In his discourse on spiritual gifts Paul emphasizes that within the body of Christ it is the Holy Spirit “who allots to each one individually just as the Spirit chooses.”  The diffusion of gifts and perspectives is appointed by God, who “arranged the members in the body, each one of them, as he chose.”  The purpose of this diversity within the body of Christ is not to create division, but paradoxically to create harmony and complementarity, “that there may be no dissension within the body, but the members may have the same care for one another” (NRSV, 1 Cor. 12:11, 18, 25).

I liked Patrick’s post so much that I wanted to add an “amen” and a short postscript of my own, an idea I shared in the Gospel Doctrine lesson I taught yesterday. The lesson, number 37, focuses on living prophets, prophetic authority, and obedience, and I approached the lesson with some dread.  How to teach the lesson in a way that is stimulating but faithful to the scriptures, and alienating to neither the traditionalists nor the religious progressives in the room? Using this essay to shape my thinking, I decided to frame obedience to prophetic counsel not as conformity for its own sake, but as a condition that is more likely — though never sufficient on its own — to bring us into loving harmony with our community and unity with Christ. From this perspective, familiar scriptures on prophetic authority take on a different significance:

What I the Lord have spoken, I have spoken, and I excuse not myself; and though the heavens and the earth pass away, my word shall not pass away, but shall all be fulfilled, whether by mine own voice or by the voice of my servants, it is the same.

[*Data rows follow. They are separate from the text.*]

(* ===== verification/MiniEventInv.v ===== *)
(** * What the event groups guarantee

    The invariant of the machine of [MiniEvent], that every step of it keeps, and what
    follows.  [event_waits_exact]: the flags of a group are those of the calls made, in their
    order, and each wait that succeeds held its condition at that moment, reports the flags
    of it and, with auto clear, takes them.  [event_nobody_sleeps]: no thread is parked on a
    group whose flags satisfy it, nor on a deleted one, and the time limit is one of the
    whole call. *)

From S2P Require Import Prelude Status MiniList MiniSched MiniKernel MiniSem MiniWait MiniEvent.
From stdpp Require Import gmap functions.

#[local] Open Scope Z_scope.

(** ** Flags *)

Lemma satisfied_clear type f m mask : satisfied type f mask = false -> satisfied type (Z.ldiff f m) mask = false.
Proof.
  rewrite Z.ldiff_land. destruct type; simpl.
  - rewrite !Z.eqb_neq. intros H E. apply H. rewrite <- E at 2. rewrite <- E at 1.
    rewrite !Z.land_assoc. do 2 f_equal. by rewrite Z.land_diag.
  - rewrite !negb_false_iff, !Z.eqb_eq. intros H. rewrite <- Z.land_assoc, (Z.land_comm (Z.lnot m)), Z.land_assoc, H. apply Z.land_0_l.
Qed.

(** ** What a log says *)

(** The flags, the type and auto clear of a group, by a log with the last event first. *)
Fixpoint replay (log : list event_event) (e : Z) : Z * event_type * bool :=
  match log with
  | [] => (0, EVENT_OR_TYPE, true)
  | EMade e' event type :: log => if e' =? e then (event, type, true) else replay log e
  | EDone e' _ a _ :: log =>
      if negb (e' =? e) then replay log e else
      let '(flags, type, auto) := replay log e in
      match a with
      | ESet event => (new_flags type flags event, type, auto)
      | EGet => (flags, type, auto)
      | EClear event => (Z.ldiff flags event, type, auto)
      | EAuto b => (flags, type, b)
      | EWait mask _ _ => (if auto then Z.ldiff flags mask else flags, type, auto)
      end
  | EEnded _ _ _ _ _ :: log => replay log e
  end.
(** Each get and each wait that succeeded reported the flags of that moment, and the condition
    of the wait held. *)
Fixpoint reports_ok (log : list event_event) : Prop :=
  match log with
  | [] => True
  | EDone e _ a out :: log =>
      let '(flags, type, _) := replay log e in
      match a with
      | EGet => out = Some flags
      | EWait mask _ _ => satisfied type flags mask = true /\ out = Some (Z.land flags mask)
      | _ => out = None
      end /\ reports_ok log
  | _ :: log => reports_ok log
  end.
(** A timer whose deadline is reached; the flag says that it is a SOFT one. *)
Definition timer_hit (x : timed) (u : Z) : option (bool * timed) :=
  let y := timer_list_remove (td_sys x) u in
  let log := THit u :: td_log x in
  tm ← timers y !! u;
  if tm_has tm MINI_OS_TIMER_FLAG_SOFT then
    y ← timer_list_add y false SoftPending u; Some (true, mk_timed y log)
  else
    y ← (if tm_has tm MINI_OS_TIMER_FLAG_PERIODIC then timer_wheel_insert y u else Some (set_timer y u (tm_deactivate tm)));
    tm ← timers y !! u;
    let x := mk_timed y log in
    x ← (if negb (tm_callback tm =? 0) then do_calls x (callback_body (tm_callback tm) (tm_arg tm)) else Some x);
    Some (false, x).

Fixpoint tick_walk (fuel : nat) (x : timed) (node : timer_node) (wake : bool) : option (bool * timed) :=
  match fuel with
  | O => None
  | S fuel =>
      if bool_decide (node = TimerHead (TimerSlot (s_timer_slot (td_sys x)))) then Some (wake, x) else
      let next := timer_next (timer_lists (td_sys x)) node in
      match node with
      | TimerHead _ => None
      | TimerNode u =>
          tm ← timers (td_sys x) !! u;
          if tm_round tm >? 0 then
            tick_walk fuel (mk_timed (set_timer (td_sys x) u (tm_set_round tm (tm_round tm - 1))) (td_log x)) next wake
          else '(soft, x) ← timer_hit x u; tick_walk fuel x next (wake || soft)
      end
  end.
(** Enough to come to the end of a slot that the callbacks leave alone. *)
Definition walk_fuel (y : tsys) : nat := S (length (timer_lists y (TimerSlot (s_timer_slot y)))).
Definition mini_os_timer_tick (x : timed) : option timed :=
  let y := td_sys x in
  let y := ts_set_slot y (Z.land (u32 (s_timer_slot y + 1)) MINI_OS_TICK_WHEEL_MASK) in
  let head := TimerHead (TimerSlot (s_timer_slot y)) in
  '(wake, x) ← tick_walk (walk_fuel y) (mk_timed y (TTicked :: td_log x)) (timer_next (timer_lists y) head) false;
  if wake : bool then
    '(_, s) ← mini_os_semaphore_give_isr (t_sync (td_sys x)) (Some sem);
    '(_, k) ← mini_os_schedule_yield_isr (kern s);
    Some (mk_timed (ts_set_sync (td_sys x) (set_kern s k)) (td_log x))
  else Some x.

We often focus on what this scripture tells about living prophets and the authority of their words. But it may be more interesting to consider what it tells us about the Lord and his voice, about his immense generosity in dispersing his power and authority among his children. About his trust in us, his desire to share with us everything that is his, to raise us up as his friends and companions and kin.

And what does it suggest about the Lord’s voice? Even under the narrowest possible interpretation, in which the “servants” with whom he shares his voice are only his chosen prophets and prophetesses, the Lord’s voice is prodigiously multiple. Imagine the number of dialects and timbres in which the Lord’s voice speaks. Imagine the number of historical moments, embedded contexts, implied assumptions, and ethnic allegiances from which and to which the Lord’s dispersed voice communicates. If we take this scripture seriously, we can only conclude that the gospel is profoundly multivocal. This should come as no surprise. It is after all the pneumatological wisdom of Pentecost, and an important theme of the Book of Mormon. The Lord speaks with ten thousand voices, and he shares all of them freely with his children.

So Patrick, after you finish up at the cafeteria, come join me in the choir. Choose any part. It’s ten-thousand part harmony.